Using the data that follows, return exactly the lines from the one that contains "Definition itoa (z" through the one that contains "if b then (stay, r') else (roll, r').", ends included.

━━━ Excerpted data ━━━

(** * Pig: a shallow embedding of [pig.go]

    The game of Pig as simulated by [pig.go]: scores, the two actions
    [roll] and [stay], the strategies [StayAtK] and [Random], the game
    loop [play], the tournament [roundRobin] and the report helper
    [ratioString].

    Conventions of the embedding.
    - Go's [int] is taken 64 bits wide (amd64, arm64); a value is a [Z]
      and every arithmetic operation of the source is followed by [wrap].
    - The package-level generator of [math/rand] is a tape of raw draws
      with a read position; [rand.Intn] and [rand.Float64] consume one
      cell each.  A function of the source that draws takes the generator
      and returns it.
    - A call either returns, panics (index out of range) or is still
      running when the fuel is spent: type [exec].
    - The goroutines of [roundRobin] are resolved by two oracles: the
      draws each worker observes and the order in which the workers'
      vectors arrive on the channel. *)

From Stdlib Require Import ZArith String Ascii Lia.
From Stdlib Require Import Floats.SpecFloat Numbers.DecimalString.
From stdpp Require Import base list.

Local Open Scope Z_scope.

(** ** Machine integers *)

Definition min_int : Z := - 2 ^ 63.
Definition max_int : Z := 2 ^ 63 - 1.

(** The value an [int] holds after an operation whose exact result is [z]. *)
Definition wrap (z : Z) : Z := (z + 2 ^ 63) mod 2 ^ 64 - 2 ^ 63.

Definition int_add (a b : Z) : Z := wrap (a + b).
Definition int_sub (a b : Z) : Z := wrap (a - b).
Definition int_mul (a b : Z) : Z := wrap (a * b).
(** Go's [%] truncates towards zero. *)
Definition int_rem (a b : Z) : Z := Z.rem a b.

Definition in_int (z : Z) : Prop := min_int <= z <= max_int.

(** ** Constants of the source *)

Definition win : Z := 100.
Definition gamesPerSeries : Z := 10.

(** ** The random source *)

Record rng := mkRng { tape : nat -> Z; pos : nat }.

Definition draw (r : rng) : Z * rng :=
  (tape r (pos r), mkRng (tape r) (S (pos r))).

(** [rand.Intn n]: a value in [0, n). *)
Definition rand_Intn (n : Z) (r : rng) : Z * rng :=
  let (c, r') := draw r in (c mod n, r').

(** [rand.Float64() > 0.5].  [Float64] returns [m / 2^53] for a uniform
    53-bit [m], a quotient that binary64 holds exactly, so the comparison
    is decided on [m]. *)
Definition rand_Float64_gt_half (r : rng) : bool * rng :=
  let (c, r') := draw r in (2 ^ 52 <? c mod 2 ^ 53, r').

(** ** Scores and actions *)

Record score := mkScore { player : Z; opponent : Z; thisTurn : Z }.

Definition action : Type := score -> rng -> (score * bool) * rng.

(** The body of [roll] once the die has been read. *)
Definition roll_outcome (s : score) (outcome : Z) : score * bool :=
  if outcome =? 1
  then (mkScore (opponent s) (player s) 0, true)
  else (mkScore (player s) (opponent s) (int_add outcome (thisTurn s)), false).

Definition roll : action := fun s r =>
  let (n, r') := rand_Intn 6 r in
  (roll_outcome s (int_add n 1), r').

Definition stay : action := fun s r =>
  ((mkScore (opponent s) (int_add (player s) (thisTurn s)) 0, true), r).

(** ** Strategies *)

(** The interface [Strategy]: [nextAction] and the [fmt.Stringer] method. *)
Record Strategy := mkStrategy {
  nextAction : score -> rng -> action * rng;
  Strategy_String : string
}.

Definition itoa (z : Z) : string := NilZero.string_of_int (Z.to_int z).

Definition StayAtK_nextAction (k : Z) (s : score) (r : rng) : action * rng :=
  if thisTurn s >=? k then (stay, r) else (roll, r).

Definition StayAtK_String (k : Z) : string := ("Stay at " ++ itoa k)%string.

Definition StayAtK (k : Z) : Strategy :=
  mkStrategy (StayAtK_nextAction k) (StayAtK_String k).

Definition Random_nextAction (s : score) (r : rng) : action * rng :=
  let (b, r') := rand_Float64_gt_half r in
  if b then (stay, r') else (roll, r').

Definition Random_String : string := "Random!"%string.

Definition Random : Strategy := mkStrategy Random_nextAction Random_String.

(** ** Outcomes of a call *)

Inductive exec (A : Type) : Type :=
| Ret (a : A)
| Panic
| OutOfFuel.
Arguments Ret {A} a.
Arguments Panic {A}.
Arguments OutOfFuel {A}.

Definition exec_bind {A B : Type} (m : exec A) (f : A -> exec B) : exec B :=
  match m with
  | Ret a => f a
  | Panic => Panic
  | OutOfFuel => OutOfFuel
  end.

Notation "'let*' x ':=' m 'in' k" := (exec_bind m (fun x => k))
  (at level 10, x pattern, m at level 100, k at level 200).

(** [l[i]] for a Go [int] index. *)
Definition index {A : Type} (l : list A) (i : Z) : exec A :=
  if 0 <=? i
  then match l !! Z.to_nat i with Some x => Ret x | None => Panic end
  else Panic.

(** ** The game loop *)

Record game := mkGame { g_s : score; g_currentPlayer : Z; g_rng : rng }.

(** One pass through the body of the [for] loop of [play]. *)
Definition play_body (strategies : list Strategy) (g : game) : exec game :=
  let* st := index strategies (g_currentPlayer g) in
  let (act, r1) := nextAction st (g_s g) (g_rng g) in
  let '((s', turnIsOver), r2) := act (g_s g) r1 in
  Ret (mkGame s'
         (if turnIsOver
          then int_rem (int_add (g_currentPlayer g) 1) 2
          else g_currentPlayer g)
         r2).

(** The loop condition [s.player+s.thisTurn < win]. *)
Definition play_cond (g : game) : bool :=
  int_add (player (g_s g)) (thisTurn (g_s g)) <? win.

(** The loop; one unit of fuel per evaluation of the loop condition. *)
Fixpoint play_loop (fuel : nat) (strategies : list Strategy) (g : game)
  : exec (Z * rng) :=
  match fuel with
  | O => OutOfFuel
  | S fuel' =>
      if play_cond g
      then let* g' := play_body strategies g in play_loop fuel' strategies g'
      else Ret (g_currentPlayer g, g_rng g)
  end.

Definition play (fuel : nat) (strategy0 strategy1 : Strategy) (r : rng)
  : exec (Z * rng) :=
  let (currentPlayer, r1) := rand_Intn 2 r in
  play_loop fuel [strategy0; strategy1]
    (mkGame (mkScore 0 0 0) currentPlayer r1).

(** ** The tournament *)

(** [winCount[i]++] *)
Definition incr (winCount : list Z) (i : nat) : exec (list Z) :=
  match winCount !! i with
  | Some v => Ret (<[i := int_add v 1]> winCount)
  | None => Panic
  end.

(** The loop over [k]: [games] is the number of iterations left. *)
Fixpoint series (fuel : nat) (strategies : list Strategy) (i j : nat)
    (games : nat) (winCount : list Z) (r : rng) : exec (list Z * rng) :=
  match games with
  | O => Ret (winCount, r)
  | S games' =>
      let* si := index strategies (Z.of_nat i) in
      let* sj := index strategies (Z.of_nat j) in
      let* (winner, r') := play fuel si sj r in
      let* winCount' :=
        (if winner =? 0 then incr winCount i else incr winCount j) in
      series fuel strategies i j games' winCount' r'
  end.

(** The loop over [j], given the indices still to visit. *)
Fixpoint pairings (fuel : nat) (strategies : list Strategy) (i : nat)
    (js : list nat) (winCount : list Z) (r : rng) : exec (list Z * rng) :=
  match js with
  | [] => Ret (winCount, r)
  | j :: js' =>
      let* (winCount', r') :=
        series fuel strategies i j (Z.to_nat gamesPerSeries) winCount r in
      pairings fuel strategies i js' winCount' r'
  end.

━━━

### Problem solution
Definition itoa (z : Z) : string := NilZero.string_of_int (Z.to_int z).

Definition StayAtK_nextAction (k : Z) (s : score) (r : rng) : action * rng :=
  if thisTurn s >=? k then (stay, r) else (roll, r).

Definition StayAtK_String (k : Z) : string := ("Stay at " ++ itoa k)%string.

Definition StayAtK (k : Z) : Strategy :=
  mkStrategy (StayAtK_nextAction k) (StayAtK_String k).

Definition Random_nextAction (s : score) (r : rng) : action * rng :=
  let (b, r') := rand_Float64_gt_half r in
  if b then (stay, r') else (roll, r').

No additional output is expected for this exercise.